Your answer should consist solely of the lines from the first line of the data through the line with "The selectors are", each reproduced exactly.

** EXERCISE INPUTS follows **

(** * Theme selectors of wp-calypso (client/state/themes/selectors.js)

    A shallow embedding of the derived-state accessors of the themes
    subsystem, and of the currency formatter of the checkout demo page.

    The selectors are pure functions of the global state tree.  The
    memoisation added by [createSelector] caches results per state slice and
    argument key and does not change what a selector returns; it is left out
    of the embedding. *)

From Stdlib Require Import String Ascii List ZArith Bool Lia PrimFloat.
From stdpp Require Import base decidable countable option list gmap strings.

(** ** JavaScript values *)

(** The primitive values the selectors receive and return: theme ids, URLs,
    prices and flags. *)
Inductive jsval : Type :=
| JUndefined
| JNull
| JBool (b : bool)
| JStr (s : string).

#[global] Instance jsval_eq_dec : EqDecision jsval.
Proof. solve_decision. Defined.

(** A reference to an object, or one of the two absent values. *)
Inductive nullable (A : Type) : Type :=
| ONull
| OUndefined
| OObj (a : A).

Arguments ONull {A}.
Arguments OUndefined {A}.
Arguments OObj {A} a.

(** ToBoolean. *)
Definition truthy (v : jsval) : bool :=
  match v with
  | JUndefined | JNull => false
  | JBool b => b
  | JStr s => negb (String.eqb s "")
  end.

(** ToBoolean of an object reference: every object is truthy. *)
Definition truthy_obj {A : Type} (o : nullable A) : bool :=
  match o with
  | OObj _ => true
  | _ => false
  end.

(** [a === b] on primitives. *)
Definition strict_eq (a b : jsval) : bool := bool_decide (a = b).

(** ToString, as applied by [+] with a string operand and by template
    literals. *)
Definition to_string (v : jsval) : string :=
  match v with
  | JUndefined => "undefined"
  | JNull => "null"
  | JBool true => "true"
  | JBool false => "false"
  | JStr s => s
  end.

(** [a && b] returns one of its operands. *)
Definition js_and (a b : jsval) : jsval := if truthy a then b else a.

(** ** Strings *)

(** [s.indexOf(pat)]: the position of the first occurrence of [pat]. *)
Fixpoint indexOf (pat s : string) : option nat :=
  if String.prefix pat s then Some 0
  else match s with
       | EmptyString => None
       | String _ s' => S <$> indexOf pat s'
       end.

(** [s.replace(pat, repl)] for a string pattern: only the first occurrence is
    replaced (the replacement holds no [$] pattern here). *)
Definition replace (pat repl s : string) : string :=
  match indexOf pat s with
  | None => s
  | Some pos =>
      let preceding := substring 0 pos s in
      let following := substring (pos + String.length pat)
                                 (String.length s - (pos + String.length pat)) s in
      preceding +:+ repl +:+ following
  end.

(** lodash [includes(collection, value)] for a string value: substring test
    on a string collection; [null], [undefined] and booleans hold nothing. *)
Definition includes_str (collection : jsval) (value : string) : bool :=
  match collection with
  | JStr s => bool_decide (is_Some (indexOf value s))
  | _ => false
  end.

(** ** Data model *)

(** A site identifier as it keys the per-site collections: the two
    directories and numeric site ids.  An optional site id is an
    [option site_id]; [None] is [undefined] (or [null]). *)
Inductive site_id : Type :=
| Wpcom
| Wporg
| SiteNum (n : Z).

#[global] Instance site_id_eq_dec : EqDecision site_id.
Proof. solve_decision. Defined.

#[global] Instance site_id_countable : Countable site_id.
Proof.
  refine (inj_countable'
    (λ s, match s with
          | Wpcom => inl true | Wporg => inl false | SiteNum n => inr n
          end)
    (λ e, match e with
          | inl true => Wpcom | inl false => Wporg | inr n => SiteNum n
          end) _).
  by intros [].
Defined.

(** ToBoolean of an optional site id: the number [0] is falsy. *)
Definition truthy_site (siteId : option site_id) : bool :=
  match siteId with
  | None => false
  | Some (SiteNum n) => negb (n =? 0)%Z
  | Some _ => true
  end.

(** A theme object.  [addr] is the identity of the object (what [===] and
    SameValueZero compare); the other fields are the properties the selectors
    read, [JUndefined] when the property is missing. *)
Record Theme : Type := {
  addr : N;
  id : string;
  stylesheet : jsval;
  price : jsval;
  demo_uri : jsval;
}.

(** Modelled from the spec: a theme query, "a set of filter fields (search
    text, filter tags, tier, page number)"; the query utilities are not part
    of the sources. *)
Record Query : Type := {
  search : option string;
  filter : option string;
  tier : option string;
  page : option Z;
}.

(** Modelled from the spec: the per-site theme collection accessor, consumed
    as a collaborator with methods [getItem(id)] and [getItems(query)], the
    latter yielding [null] or an array whose entries may be [undefined]
    (unresolved). *)
Record ThemeQueryManager : Type := {
  getItem : jsval → nullable Theme;
  getItems : Query → nullable (list (nullable Theme));
}.

(** The single-slot record of the auto-loading-homepage warning. *)
Record HomepageWarning : Type := {
  hw_themeId : string;
  hw_show : bool;
  hw_accepted : bool;
}.

(** [state.themes], restricted to the slices the embedded selectors read. *)
Record ThemesState : Type := {
  queries : gmap site_id ThemeQueryManager;
  activeThemes : gmap site_id string;
  themeHasAutoLoadingHomepageWarning : option HomepageWarning;
}.

(** A site purchase, as [getSitePurchases] lists them. *)
Record Purchase : Type := {
  productSlug : string;
  meta : jsval;
}.

(** The global state tree and what the selectors import from outside the
    themes module: sibling selectors, utilities, constants, configuration
    and translation.  None of these is defined in the sources; each is a
    parameter.  Selectors used in a condition only are given by the
    truthiness of their result. *)
Class Environment : Type := {
  State : Type;
  themes : State → ThemesState;
  (* state/sites/selectors *)
  getCustomizerUrl : State → option site_id → jsval;
  getSiteSlug : State → option site_id → jsval;
  getSiteOption : State → option site_id → string → jsval;
  isJetpackSite : State → option site_id → bool;
  canJetpackSiteManage : State → option site_id → bool;
  hasJetpackSiteJetpackThemesExtendedFeatures : State → option site_id → bool;
  (* state/purchases/selectors, state/sites/plans/selectors *)
  getSitePurchases : State → option site_id → list Purchase;
  hasFeature : State → option site_id → string → bool;
  (* ./utils *)
  isPremium : nullable Theme → bool;
  oldShowcaseUrl : string;
  (* lib/plans/constants *)
  FEATURE_UNLIMITED_PREMIUM_THEMES : string;
  (* config, i18n-calypso *)
  config_isEnabled : string → bool;
  translate : string → string;
}.

(** ** Selectors *)

(** [state.themes.queries[ siteId ]].  The collections are keyed by the two
    directories and by site ids; under an [undefined] site id there is
    none. *)
Definition manager_of `{Environment} (state : State) (siteId : option site_id)
  : option ThemeQueryManager :=
  siteId ≫= λ s, queries (themes state) !! s.

Definition getTheme `{Environment} (state : State) (siteId : option site_id)
    (themeId : jsval) : nullable Theme :=
  match manager_of state siteId with
  | None => ONull
  | Some manager => getItem manager themeId
  end.

(** lodash [find]: the first element the predicate holds of, [undefined]
    when there is none. *)
Definition lodash_find (l : list (option site_id))
    (predicate : option site_id → bool) : option site_id :=
  default None (List.find predicate l).

Definition getCanonicalTheme `{Environment} (state : State)
    (siteId : option site_id) (themeId : jsval) : nullable Theme :=
  let source :=
    lodash_find [Some Wpcom; Some Wporg; siteId]
                (λ s, truthy_obj (getTheme state s themeId)) in
  getTheme state source themeId.

(** SameValueZero on array entries: objects are compared by identity. *)
Definition same_value_zero (a b : nullable Theme) : bool :=
  match a, b with
  | ONull, ONull => true
  | OUndefined, OUndefined => true
  | OObj x, OObj y => (addr x =? addr y)%N
  | _, _ => false
  end.

(** lodash [includes(array, value)]. *)
Definition lodash_includes (array : list (nullable Theme))
    (value : nullable Theme) : bool :=
  existsb (λ entry, same_value_zero entry value) array.

(** lodash [uniq]: walks the array and pushes a value onto the result unless
    an entry of the result is already the same value. *)
Definition uniq_push (result : list (nullable Theme)) (value : nullable Theme)
  : list (nullable Theme) :=
  if existsb (same_value_zero value) result then result
  else result ++ [value].

Definition uniq (array : list (nullable Theme)) : list (nullable Theme) :=
  fold_left uniq_push array [].

Definition getThemesForQuery `{Environment} (state : State)
    (siteId : option site_id) (query : Query)
  : nullable (list (nullable Theme)) :=
  match manager_of state siteId with
  | None => ONull
  | Some manager =>
      match getItems manager query with
      | OObj themes =>
          if lodash_includes themes OUndefined then ONull
          else OObj (uniq themes)
      | _ => ONull
      end
  end.

Definition isWpcomTheme `{Environment} (state : State) (themeId : jsval) : bool :=
  truthy_obj (getTheme state (Some Wpcom) themeId).

Definition isWporgTheme `{Environment} (state : State) (themeId : jsval) : bool :=
  truthy_obj (getTheme state (Some Wporg) themeId).

Definition isThemePremium `{Environment} (state : State) (themeId : jsval) : bool :=
  let theme := getTheme state (Some Wpcom) themeId in
  isPremium theme.

(** The site part that several URL selectors append:
    [siteId ? `/${ getSiteSlug( state, siteId ) }` : '']. *)
Definition site_suffix `{Environment} (state : State) (siteId : option site_id)
  : string :=
  if truthy_site siteId then "/" +:+ to_string (getSiteSlug state siteId)
  else "".

Definition getThemeDetailsUrl `{Environment} (state : State) (themeId : jsval)
    (siteId : option site_id) : jsval :=
  if negb (truthy themeId) then JNull
  else if isJetpackSite state siteId &&
          negb (config_isEnabled "manage/themes/details/jetpack" &&
                canJetpackSiteManage state siteId &&
                hasJetpackSiteJetpackThemesExtendedFeatures state siteId)
  then JStr (to_string (getSiteOption state siteId "admin_url") +:+
             "themes.php?theme=" +:+ to_string themeId)
  else
    let baseUrl :=
      if config_isEnabled "manage/themes/details"
      then "/theme/" +:+ to_string themeId
      else oldShowcaseUrl +:+ to_string themeId in
    JStr (baseUrl +:+ site_suffix state siteId).

Definition getThemeSupportUrl `{Environment} (state : State) (themeId : jsval)
    (siteId : option site_id) : jsval :=
  if negb (truthy themeId) || negb (isThemePremium state themeId) then JNull
  else
    let sitePart := site_suffix state siteId in
    if config_isEnabled "manage/themes/details"
    then JStr ("/theme/" +:+ to_string themeId +:+ "/setup" +:+ sitePart)
    else JStr (oldShowcaseUrl +:+ sitePart +:+ to_string themeId +:+ "/support").

Definition getThemeHelpUrl `{Environment} (state : State) (themeId : jsval)
    (siteId : option site_id) : jsval :=
  if negb (truthy themeId) then JNull
  else
    let baseUrl :=
      if config_isEnabled "manage/themes/details"
      then "/theme/" +:+ to_string themeId +:+ "/support"
      else oldShowcaseUrl +:+ to_string themeId in
    JStr (baseUrl +:+ site_suffix state siteId).
(** * process_lesson.py: the enrichment pipeline, embedded and verified

    The development follows
    [src/data/external/data_processing/process_lesson.py]: first the
    functions of the script, under their names, then the properties.

    How the Python of the script is rendered:

    - Text is [string].  [None] appears in one place, the cells that
      csv.DictReader fills in for a record shorter than the header; a value
      that is text or [None] is a [pyval].
    - The chain returns what the script annotates as [list[dict]]: a list
      of objects whose values are text, [gmap string string], or it
      raises.  [entry.get(k, "")] is [get_or_empty].
    - The csv module is taken at the level of records.  The content of a
      csv file is the sequence of records written to it, which is the
      sequence read back from it ([csv.text]); a blank line is the record
      [[]]; a file of size zero is the empty sequence.  A file that may be
      absent is an [option].
    - Exceptions are the constructors of [exn]; code that may raise returns
      a [result].  Errors of the operating system while the output file is
      read or written are not modelled.
    - The external chain [prompt_template | llm | parser] is a variable of
      the development: any function of the template, the model, the number
      of requests made before and the items. *)

From stdpp Require Import gmap strings list fin_maps.
From Stdlib Require Import Ascii ZArith Lia DecimalString DecimalPos.

Local Open Scope string_scope.
Local Open Scope list_scope.
Local Open Scope Z_scope.
Local Open Scope nat_scope.

(** ** Python values and exceptions *)

Abbreviation pyval := (option string) (only parsing).

Inductive exn :=
| FileNotFoundError (path : string)
| JSONDecodeError
| KeyError (key : string)
| TypeError
| ValueError (literal : string)
| ZeroDivisionError
| ChainError (msg : string)
| SystemExit (code : Z).

Inductive result (A : Type) :=
| Ok (a : A)
| Raise (e : exn).
Arguments Ok {A} a.
Arguments Raise {A} e.

Definition rbind {A B} (r : result A) (k : A → result B) : result B :=
  match r with
  | Ok a => k a
  | Raise e => Raise e
  end.

Notation "x <- r ;; k" := (rbind r (λ x, k))
  (at level 100, r at next level, right associativity, only parsing).

(** ** Python built-ins the script uses

    Strings are sequences of one-byte characters: for the command-line
    argument of the script (ASCII digits, signs, a hyphen) bytes and
    characters coincide.  The limit CPython puts on the number of digits of
    an integer literal is not modelled. *)

Module py.

(** ["-" in s] *)
Fixpoint contains (c : ascii) (s : string) : bool :=
  match s with
  | EmptyString => false
  | String c' s' => if decide (c = c') then true else contains c s'
  end.

(** [s.split(c, 1)]: at most one cut, at the first [c]. *)
Fixpoint split1 (c : ascii) (s : string) : list string :=
  match s with
  | EmptyString => [EmptyString]
  | String c' s' =>
      if decide (c = c') then [EmptyString; s']
      else match split1 c s' with
           | [] => []
           | hd :: tl => String c' hd :: tl
           end
  end.

Definition zeros (n : nat) : string :=
  String.string_of_list_ascii (replicate n "0"%char).

Definition is_sign (c : ascii) : bool :=
  bool_decide (c = "+"%char ∨ c = "-"%char).
Lemma verifyInputs_spec reg u hash sigs inputs : ∀ i,
  verifyInputs reg u hash sigs i inputs = true
  ↔ ∀ k inp, inputs !! k = Some inp →
      ∃ utxo, u !! inputKey inp = Some utxo
              ∧ ownerSigned reg hash (sigs !! (i + k)) utxo = true.
Proof.
  induction inputs as [|inp0 rest IH]; intros i; simpl.
  - split; [intros _ k inp H; discriminate | reflexivity].
  - split.
    + intros H k inp Hk.
      destruct (u !! inputKey inp0) as [utxo|] eqn:Eu; [| discriminate].
      destruct (ownerSigned reg hash (sigs !! i) utxo) eqn:Es; [| discriminate].
      destruct k as [|k]; simpl in Hk.
      * injection Hk as <-. exists utxo. rewrite Nat.add_0_r. auto.
      * replace (i + S k) with (S i + k) by lia.
        exact (proj1 (IH (S i)) H k inp Hk).
    + intros H.
      destruct (H 0 inp0 eq_refl) as (utxo & -> & Hs).
      rewrite Nat.add_0_r in Hs. rewrite Hs.
      apply IH. intros k inp Hk.
      replace (S i + k) with (i + S k) by lia. apply (H (S k)), Hk.
Qed.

** End of EXERCISE INPUTS **

▸ RESPONSE TO THIS EXERCISE:
(** * Theme selectors of wp-calypso (client/state/themes/selectors.js)

    A shallow embedding of the derived-state accessors of the themes
    subsystem, and of the currency formatter of the checkout demo page.

    The selectors are pure functions of the global state tree.  The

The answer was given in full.